*** Task data ***
(* ===== verification/VaultHistory.v ===== *)
(** * VaultHistory: what the changes keep of the tables

    The rows of the credentials stay consistent with their versions, a revoked
    credential stays revoked, and the active bundle's version only rises, to the next
    one. *)

From stdpp Require Import relations.
From S2P Require Import Prelude Strings Bytes Errors Domain Codec SessionState Approval Action FixedAction Decimal Json Signed AuditRecords.
From S2P Require Import VaultModel VaultTables VaultStore Usage VaultRows KeyWrap LifecycleSeals VaultContent VaultWorker Generation AuditLog.
From S2P Require Import VaultUnlock VaultMutations VaultRules VaultMoves VaultCommit VaultOperations.

(** What the schema enforces of these rows: keys, the foreign key, and the states. *)
Record constrained (t : Tables) : Prop := {
  cn_ids : forall c c', c ∈ credentials t -> c' ∈ credentials t -> rc_credential_id c = rc_credential_id c' -> c = c';
  cn_keys : forall v v', v ∈ credential_versions t -> v' ∈ credential_versions t ->
    rv_credential_id v = rv_credential_id v' -> rv_version v = rv_version v' -> v = v';
  cn_owner : forall v, v ∈ credential_versions t -> exists c, c ∈ credentials t /\ rc_credential_id c = rv_credential_id v;
  cn_states : forall c, c ∈ credentials t -> rc_state c = "active" \/ rc_state c = "revoked";
}.
(** What [versions_consistent] says of them. *)
Record rows_ok (t : Tables) : Prop := {
  ro_rows : constrained t;
  ro_current : forall c, c ∈ credentials t -> exists v, v ∈ credential_versions t /\
    rv_credential_id v = rc_credential_id c /\ rv_version v = rc_current_version c /\ rv_state v = rc_state c;
  ro_active : forall v, v ∈ credential_versions t -> rv_state v = "active" -> exists c, c ∈ credentials t /\
    rc_credential_id c = rv_credential_id v /\ rc_state c = "active" /\ rc_current_version c = rv_version v;
}.
(** The one row of a list with the property is the first. *)
Lemma find_first_unique {A} (p : A -> bool) l x :
  x ∈ l -> p x = true -> (forall y, y ∈ l -> p y = true -> y = x) -> find_first p l = Some x.
Proof.
  intros Hx Hp Hu. destruct (find_first p l) as [y|] eqn:Ey.
  - apply find_first_Some in Ey as [Hy Hpy]. by rewrite (Hu y Hy Hpy).
  - rewrite find_first_None in Ey. by rewrite Ey in Hp.
Qed.
Lemma rows_ok_consistent t : rows_ok t <-> constrained t /\ versions_consistent t = true.
Proof.
  unfold versions_consistent. rewrite andb_true_iff, !forallb_forall.
  setoid_rewrite <- list_elem_of_In. split.
  - intros [Hc Hcur Hact]. split; [done|]. split.
    + intros c Hin. destruct (Hcur c Hin) as (v & Hv & Hi & Hn & Hs). unfold credential_consistent, current_row.
      erewrite find_first_unique; [|exact Hv|..].
      * rewrite Hs. by destruct (cn_states _ Hc c Hin) as [-> | ->].
      * rewrite Hi, Hn, Z.eqb_refl, andb_true_r. by apply bool_decide_eq_true.
      * intros y Hy Hp. reflect_bools. apply (cn_keys _ Hc y v Hy Hv); congruence.
    + intros v Hv. unfold version_consistent. destruct (str_eqb (rv_state v) "active") eqn:Es; [|done]. apply bool_decide_eq_true in Es.
      destruct (Hact v Hv Es) as (c & Hin & Hi & Hst & Hn). erewrite find_first_unique; [|exact Hin|..].
      * by rewrite Hst, Hn, Z.eqb_refl.
      * by apply bool_decide_eq_true.
      * intros y Hy Hp. reflect_bools. apply (cn_ids _ Hc y c Hy Hin); congruence.
  - intros [Hc [Hcur Hact]]. split; [done| |].
    + intros c Hin. specialize (Hcur c Hin). unfold credential_consistent, current_row in Hcur.
      destruct (find_first _ _) as [v|] eqn:Ev; [|done]. apply find_first_Some in Ev as [Hv Hp]. reflect_bools.
      exists v. split_and!; try done. destruct (cn_states _ Hc c Hin) as [Hs|Hs]; rewrite Hs in *;
        match goal with |- _ = ?x => destruct (str_eqb (rv_state v) x) eqn:E; [by apply bool_decide_eq_true in E|done] end.
    + intros v Hv Hs. specialize (Hact v Hv). unfold version_consistent in Hact. rewrite Hs in Hact. cbn in Hact.
      destruct (find_first _ _) as [c|] eqn:Ec; [|done]. apply find_first_Some in Ec as [Hin Hp]. reflect_bools.
      change (str_eqb (rc_state c) "active" && (rc_current_version c =? rv_version v) = true) in Hact. unfold str_eqb in Hact.
      exists c. by reflect_bools.
Qed.

(** ** Rows that only move *)

Section WithLibraries.
Context {H : Host} {AH : AnchorHost} {CC : Codecs} {SG : Signatures} {SJ : Serde} {VW : ValueWriter} {RC : RecordCodec} {AE : Aead}.
(** ** A host whose database works answers *)

Definition works_always : Prop := forall t, db_works t = true.
(** An answer that leaves the database, the state and the header. *)
Record still (s s' : Vault) : Prop := { st_db : v_db s' = v_db s; st_vault : v_state s' = v_state s; st_head : v_header s' = v_header s }.
#[local] Instance still_preorder : PreOrder still.
Proof. split; [by split|]. intros s1 s2 s3 [] []. split; congruence. Qed.
Definition answers {A} (m : V A) (s : Vault) (a : A) : Prop := exists s', m s = (Ok a, s') /\ still s s'.
Lemma answers_bind {A B} (m : V A) (f : A -> V B) s a b :
  answers m s a -> (forall s', still s s' -> answers (f a) s' b) -> answers (x ← m; f x) s b.
Proof.
  intros (s1 & E1 & H1) Hf. destruct (Hf s1 H1) as (s2 & E2 & H2). exists s2. unfold mbind, V_bind. rewrite E1, E2.
  split; [done|]. destruct H1, H2. split; congruence.
Qed.
(** In a sequence of answers that started at [s0]. *)
Lemma answers_next {A B} (m : V A) (f : A -> V B) s0 s a b :
  still s0 s -> (forall s, still s0 s -> answers m s a) -> (forall s', still s0 s' -> answers (f a) s' b) -> answers (x ← m; f x) s b.
Proof. intros Hs Hm Hf. eapply answers_bind; [by apply Hm|]. intros s' Hs'. apply Hf. by etrans. Qed.
Lemma answers_ret {A} (a : A) s : answers (mret a) s a.
Proof. by exists s. Qed.
Lemma answers_lift {A} (r : result AuthorityError A) s a : r = Ok a -> answers (vlift r) s a.
Proof. intros ->. by exists s. Qed.
Lemma answers_reject b e s : b = false -> answers (vreject b e) s tt.
Proof. intros ->. by exists s. Qed.
Lemma answers_root s vrk : v_state s = VUnlocked vrk -> answers require_unlocked s vrk.
Proof. intros Hs. exists s. unfold require_unlocked. by rewrite Hs. Qed.
Lemma answers_reads {A} (f : Vault -> A) s : answers (vreads f) s (f s).
Proof. by exists s. Qed.
Lemma answers_query {A} e (f : Tables -> result AuthorityError A) s a : works_always -> f (tables s) = Ok a -> answers (query_db e f) s a.
Proof.
  intros Hw Hf. exists (v_ticked s). unfold query_db, select_db, mbind, V_bind, vmap_err. rewrite Hw.
  change (vault_tables (v_db s)) with (tables s). by rewrite Hf.
Qed.
Lemma answers_fault_on {A} e reason (m : V A) s a : answers m s a -> answers (fault_on e reason m) s a.
Proof. intros (s' & E & Hs). exists s'. unfold fault_on, mbind, V_bind, vtry. rewrite E. cbn. done. Qed.
Lemma credential_raw c : id_of_blob (id_as_bytes (cr_credential_id c)) = Ok (cr_credential_id c) -> cr_current_version c = 1 ->
  length (cr_state_nonce c) = 12%nat -> length (cr_state_ciphertext c) = 16%nat -> credential_of_raw (raw_of_credential c) = Ok c.
Proof.
  intros Hi Hv Hn Hc. unfold credential_of_raw, raw_of_credential.
  cbn [rc_credential_id rc_kind rc_state rc_current_version rc_state_nonce rc_state_ciphertext rc_label rc_created_at_ms rc_updated_at_ms rc_revoked_at_ms].
  rewrite Hi. cbn [mbind result_bind].
  assert (kind_parse (kind_as_str (cr_kind c)) = Ok (cr_kind c)) as -> by by destruct (cr_kind c).
  assert (credential_state_parse (credential_state_as_str (cr_state c)) = Ok (cr_state c)) as -> by by destruct (cr_state c).
  rewrite Hv. change (positive_u64 (u64_as_i64 1)) with (@Ok AuthorityError Z 1). unfold blob. cbn [integrity map_err mbind result_bind].
  rewrite !bool_decide_eq_true_2 by done. cbn [mbind result_bind]. destruct c; cbn in *; by subst.
Qed.
Lemma version_raw v : id_of_blob (id_as_bytes (cv_credential_id v)) = Ok (cv_credential_id v) -> cv_version v = 1 ->
  length (cv_dek_nonce v) = 12%nat -> length (cv_payload_nonce v) = 12%nat -> version_of_raw (raw_of_version v) = Ok v.
Proof.
  intros Hi Hv Hn Hc. unfold version_of_raw, raw_of_version.
  cbn [rv_credential_id rv_version rv_state rv_dek_nonce rv_payload_nonce rv_aad_version rv_crypto_suite rv_wrapped_dek rv_encrypted_payload rv_created_at_ms rv_retired_at_ms].
  rewrite Hi. cbn [mbind result_bind].
  assert (version_state_parse (version_state_as_str (cv_state v)) = Ok (cv_state v)) as -> by by destruct (cv_state v).
  rewrite Hv. change (positive_u64 (u64_as_i64 1)) with (@Ok AuthorityError Z 1). unfold blob. cbn [integrity map_err mbind result_bind].
  rewrite !bool_decide_eq_true_2 by done. cbn [mbind result_bind]. destruct v; cbn in *; by subst.
Qed.
Definition is_plain (kind : CredentialKind) : bool :=
  negb (is_private kind) && negb (is_service_material kind) && negb (bool_decide (kind = MacosKeychainSource)).
Lemma prepare_held vrk id kind secret s : works_always -> held vrk id kind secret s -> rows_ok (tables s) -> is_plain kind = true ->
  (prepare_credential id s).1 = Ok (mkPreparedCredential secret id kind 1).
Proof.
  intros Hw [Ho Hi (c & v & [Hc Hv] & [Evi Evn Evs Eva Hd Hpn Hopen] & Ei & Ek & Es & En & Hn & Hct & Hver)] Hr Hp.
  assert (Hcr : credential_of_raw (raw_of_credential c) = Ok c) by (apply credential_raw; rewrite ?Ei; done).
  assert (Hvr : version_of_raw (raw_of_version v) = Ok v) by (apply version_raw; rewrite ?Evi; done).
  unfold is_plain in Hp. reflect_bools.
  assert (Ha : answers (prepare_credential id) s (mkPreparedCredential secret id kind 1)).
  2: { destruct Ha as (s' & -> & _). done. }
  unfold prepare_credential. eapply (answers_bind _ _ _ (Ok (mkPreparedCredential secret id kind 1))).
  - assert (Hin : answers (prepare_credential_inner id false) s (mkPreparedCredential secret id kind 1)).
    2: { destruct Hin as (s' & E & Hs'). exists s'. unfold vtry. by rewrite E. }
    assert (Hst : forall s', still s s' -> v_state s' = VUnlocked vrk /\ tables s' = tables s /\ v_vault_id s' = v_vault_id s).
    { intros s' [Ed Es' Eh]. unfold tables, v_vault_id. by rewrite Ed, Es', Eh. }
    assert (Hroot : forall s', still s s' -> answers require_unlocked s' vrk) by (intros s' Hs'; apply answers_root, (Hst s' Hs')).
    assert (Hq : forall A e (f : Tables -> result AuthorityError A) a, f (tables s) = Ok a -> forall s', still s s' -> answers (query_db e f) s' a).
    { intros A e f a Hf s' Hs'. apply answers_query; [done|]. by destruct (Hst s' Hs') as (_ & -> & _). }
    assert (Hvault : forall s', still s s' -> answers (vreads v_vault_id) s' (v_vault_id s)).
    { intros s' Hs'. destruct (Hst s' Hs') as (_ & _ & <-). apply answers_reads. }
    assert (Hload : answers (load_verified_credential id) s c).
    { unfold load_verified_credential, validate_credential_version_invariants, get_credential. apply answers_fault_on.
      eapply answers_next; [reflexivity|exact Hroot|]. intros s1 L1.
      eapply answers_next; [exact L1|apply Hq; by rewrite (proj2 (proj1 (rows_ok_consistent _) Hr))|]. intros s2 L2.
      eapply answers_next; [exact L2|apply Hq; rewrite <- Ei, Hc; cbn [ok_or mbind result_bind]; by rewrite Hcr|]. intros s3 L3.
      eapply answers_next; [exact L3|exact Hroot|]. intros s4 L4. eapply answers_next; [exact L4|exact Hvault|]. intros s5 L5.
      eapply answers_next; [exact L5|intros; by apply answers_lift|]. intros s6 L6. apply answers_ret. }
    unfold prepare_credential_inner, get_version, decrypt_credential_payload. eapply answers_bind; [exact Hload|]. intros s1 L1.
    rewrite Ek, Es, En. do 4 (eapply answers_next; [eassumption|intros; apply answers_reject|]; [rewrite ?H0; by repeat case_bool_decide|intros ? ?]).
    eapply answers_next; [eassumption|apply Hq|intros ? ?].
    { rewrite <- Ei, Hv. cbn [ok_or mbind result_bind]. change (rv_aad_version (raw_of_version v)) with (cv_aad_version v). rewrite Eva.
      cbn [query_u16 mbind result_bind]. by rewrite Hvr. }
    eapply answers_next; [eassumption|intros; apply answers_reject; by rewrite Evs|intros ? ?].
    eapply answers_next; [eassumption| |intros s9 L9; rewrite Evn; apply answers_ret].
    intros s8 L8. eapply answers_next; [exact L8|exact Hroot|]. intros s9 L9. eapply answers_next; [exact L9|exact Hvault|]. intros s10 L10.
    by apply answers_lift.
  - intros s1 L1. eapply answers_bind; [apply answers_reads|]. intros s2 L2. cbn [is_broken andb].
    eapply answers_bind; [apply answers_ret|]. intros s3 L3. by apply answers_lift.
Qed.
*** End of Task data ***
How to complete this task >> Give back, word for word, only the lines above from the line holding "(vlift r) s a." to the line holding "Proof. intros (s'", both included.

Solved exercise >>
Lemma answers_lift {A} (r : result AuthorityError A) s a : r = Ok a -> answers (vlift r) s a.
Proof. intros ->. by exists s. Qed.
Lemma answers_reject b e s : b = false -> answers (vreject b e) s tt.
Proof. intros ->. by exists s. Qed.
Lemma answers_root s vrk : v_state s = VUnlocked vrk -> answers require_unlocked s vrk.
Proof. intros Hs. exists s. unfold require_unlocked. by rewrite Hs. Qed.
Lemma answers_reads {A} (f : Vault -> A) s : answers (vreads f) s (f s).
Proof. by exists s. Qed.
Lemma answers_query {A} e (f : Tables -> result AuthorityError A) s a : works_always -> f (tables s) = Ok a -> answers (query_db e f) s a.
Proof.
  intros Hw Hf. exists (v_ticked s). unfold query_db, select_db, mbind, V_bind, vmap_err. rewrite Hw.
  change (vault_tables (v_db s)) with (tables s). by rewrite Hf.
Qed.
Lemma answers_fault_on {A} e reason (m : V A) s a : answers m s a -> answers (fault_on e reason m) s a.
Proof. intros (s' & E & Hs). exists s'. unfold fault_on, mbind, V_bind, vtry. rewrite E. cbn. done. Qed.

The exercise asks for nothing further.